Official implementation of the paper "ANAVIT: Enhancing Document-Level Relation Extraction with Anaphor Nodes and Visual Transformation" An Duc Vinh Pham, Quynh-Trang Pham Thi, Thanh-Hai Dang — KSE 2025.
ANAVIT is a framework for document-level relation extraction (DocRE) that combines graph-based anaphora resolution with visual transformation of the entity-pair relation matrix.
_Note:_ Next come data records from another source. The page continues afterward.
(** ** Lemmas *)

(** *** Big-endian bytes *)

Lemma byte_of_Z_val z : Z.of_N (Byte.to_N (byte_of_Z z)) = (z mod 256)%Z.
Proof.
  unfold byte_of_Z. assert (H : (0 <= z mod 256 < 256)%Z) by (apply Z.mod_pos_bound; lia).
  destruct (Byte.of_N (Z.to_N (z mod 256))) as [b|] eqn:E.
  - apply Byte.to_of_N_iff in E. rewrite E. lia.
  - apply Byte.of_N_None_iff in E. lia.
Qed.

Lemma pow256_S n : (256 ^ Z.of_nat (S n) = 256 * 256 ^ Z.of_nat n)%Z.
Proof. rewrite Nat2Z.inj_succ, Z.pow_succ_r; lia. Qed.

Lemma pow256_pos n : (0 < 256 ^ Z.of_nat n)%Z.
Proof. apply Z.pow_pos_nonneg; lia. Qed.

Lemma be_bytes_S n z : be_bytes (S n) z = byte_of_Z (z / 256 ^ Z.of_nat n) :: be_bytes n z.
Proof.
  revert z. induction n as [|n IH]; intros z.
  - simpl. by rewrite Z.div_1_r.
  - change (be_bytes (S (S n)) z) with (be_bytes (S n) (z / 256) ++ [byte_of_Z z]).
    rewrite IH, Z.div_div, <- pow256_S by (try lia; apply pow256_pos). done.
Qed.

Lemma be_bytes_length n z : length (be_bytes n z) = n.
Proof. revert z. induction n as [|n IH]; intros z; [done|]. rewrite be_bytes_S. simpl. by rewrite IH. Qed.

Lemma be_bytes_mod n z : be_bytes n z = be_bytes n (z mod 256 ^ Z.of_nat n).
Proof.
  revert z. induction n as [|n IH]; intros z; [done|].
  rewrite !be_bytes_S, (IH z), (IH (z mod 256 ^ Z.of_nat (S n))%Z), pow256_S.
  pose proof (pow256_pos n). set (p := (256 ^ Z.of_nat n)%Z) in *.
  rewrite (Z.mul_comm 256 p), Z.rem_mul_r by lia.
  rewrite (Z.mul_comm p (_ mod 256)), Z.div_add, (Z.div_small (z mod p)) by
    (try lia; apply Z.mod_pos_bound; lia).
  rewrite Z.add_0_l, Z_mod_plus_full, !Zmod_mod. f_equal.
  unfold byte_of_Z. by rewrite Zmod_mod.
Qed.

Lemma byte_of_Z_cmp a b :
  byte_cmp (byte_of_Z a) (byte_of_Z b) = ((a mod 256) ?= (b mod 256))%Z.
Proof.
  unfold byte_cmp. rewrite <- (byte_of_Z_val a), <- (byte_of_Z_val b).
  by rewrite N2Z.inj_compare.
Qed.

(** Lexicographic order of big-endian bytes is the order of the unsigned numbers. *)
Lemma be_bytes_order n a b :
  (0 <= a < 256 ^ Z.of_nat n)%Z -> (0 <= b < 256 ^ Z.of_nat n)%Z ->
  bytes_cmp (be_bytes n a) (be_bytes n b) = (a ?= b)%Z.
Proof.
  revert a b. induction n as [|n IH]; intros a b Ha Hb.
  - simpl in *. replace a with b by lia. by rewrite Z.compare_refl.
  - rewrite !be_bytes_S. cbn [bytes_cmp]. rewrite byte_of_Z_cmp. rewrite pow256_S in *.
    pose proof (pow256_pos n) as Hp. set (p := (256 ^ Z.of_nat n)%Z) in *.
    assert (Hd : forall z, (0 <= z < 256 * p)%Z -> (0 <= z / p < 256)%Z).
    { intros z Hz. split; [apply Z.div_pos; lia|apply Z.div_lt_upper_bound; lia]. }
    rewrite !(Z.mod_small (_ / p)) by auto.
    rewrite (be_bytes_mod n a), (be_bytes_mod n b). fold p.
    rewrite IH by (apply Z.mod_pos_bound; lia).
    pose proof (Z_div_mod_eq_full a p). pose proof (Z.mod_pos_bound a p Hp).
    pose proof (Z_div_mod_eq_full b p). pose proof (Z.mod_pos_bound b p Hp).
    destruct (Z.compare_spec (a / p) (b / p)), (Z.compare_spec a b),
      (Z.compare_spec (a mod p) (b mod p)); simpl; try done; exfalso; nia.
Qed.

Lemma be_value_snoc l b : be_value (l ++ [b]) = (256 * be_value l + Z.of_N (Byte.to_N b))%Z.
Proof. unfold be_value. by rewrite fold_left_app. Qed.

Lemma be_value_bytes n z : be_value (be_bytes n z) = (z mod 256 ^ Z.of_nat n)%Z.
Proof.
  revert z. induction n as [|n IH]; intros z; [simpl; by rewrite Z.mod_1_r|].
  cbn [be_bytes]. rewrite be_value_snoc, IH, byte_of_Z_val, pow256_S.
  pose proof (pow256_pos n). rewrite Z.rem_mul_r by lia. lia.
Qed.

(** *** Inversion *)

Lemma invert_byte_val b : Byte.to_N (invert_byte b) = (255 - Byte.to_N b)%N.
Proof. by destruct b. Qed.

Lemma invert_byte_invol b : invert_byte (invert_byte b) = b.
Proof. by destruct b. Qed.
It introduces two complementary components:
- Anaphor nodes explicitly modeling pronoun-entity coreference relationships in a heterogeneous document graph, processed by Graph Attention Networks (GATs).
- Visual transformation of the entity-pair relation matrix using 2D convolutions and multi-head self-attention to capture global spatial reasoning patterns across the document.
The ANAVIT pipeline consists of:
- Encoder Module — SciBERT-based contextualized representations with long-input handling.
- GAT-based Entity Enhancement
- Anaphor detection via the spaCy POS tagger.
- Heterogeneous document graph combining mention nodes and anaphor nodes.
- Stacked Graph Attention layers for node interaction.
- Visual Transformation Module
- 2D convolutions (5×5 kernels) over the relation feature map.
- Multi-head self-attention on the resulting spatial patterns.
- Adaptive Thresholding (ATLoss) — learnable per entity-pair thresholds.
| Dataset | ANAVIT (F1) | ATLOP (F1) | Δ |
|---|---|---|---|
| CDR | 79.1 | 69.4 | +9.7 |
| GDA | 84.7 | 83.9 | +0.8 |
See the paper for the full ablation and comparison tables.
.
├── model.py # ANAVIT DocRE model (encoder + GAT + ViT + ATLoss)
├── graph.py # GAT-based attention layers over the document graph
├── vit.py # Visual transformation module (Conv + MHSA)
├── losses.py # Adaptive-Thresholding loss
├── long_seq.py # Long-sequence handling for the encoder
├── prepro.py # Pre-processing for CDR / GDA
├── evaluation.py # Evaluation utilities
├── train_cdr.py # CDR training entry point
├── train_gda.py # GDA training entry point
├── scripts/ # Reproducibility shell scripts
│ ├── run_cdr.sh
│ └── run_gda.sh
├── dataset/
│ ├── cdr/ # CDR train/dev/test (filtered)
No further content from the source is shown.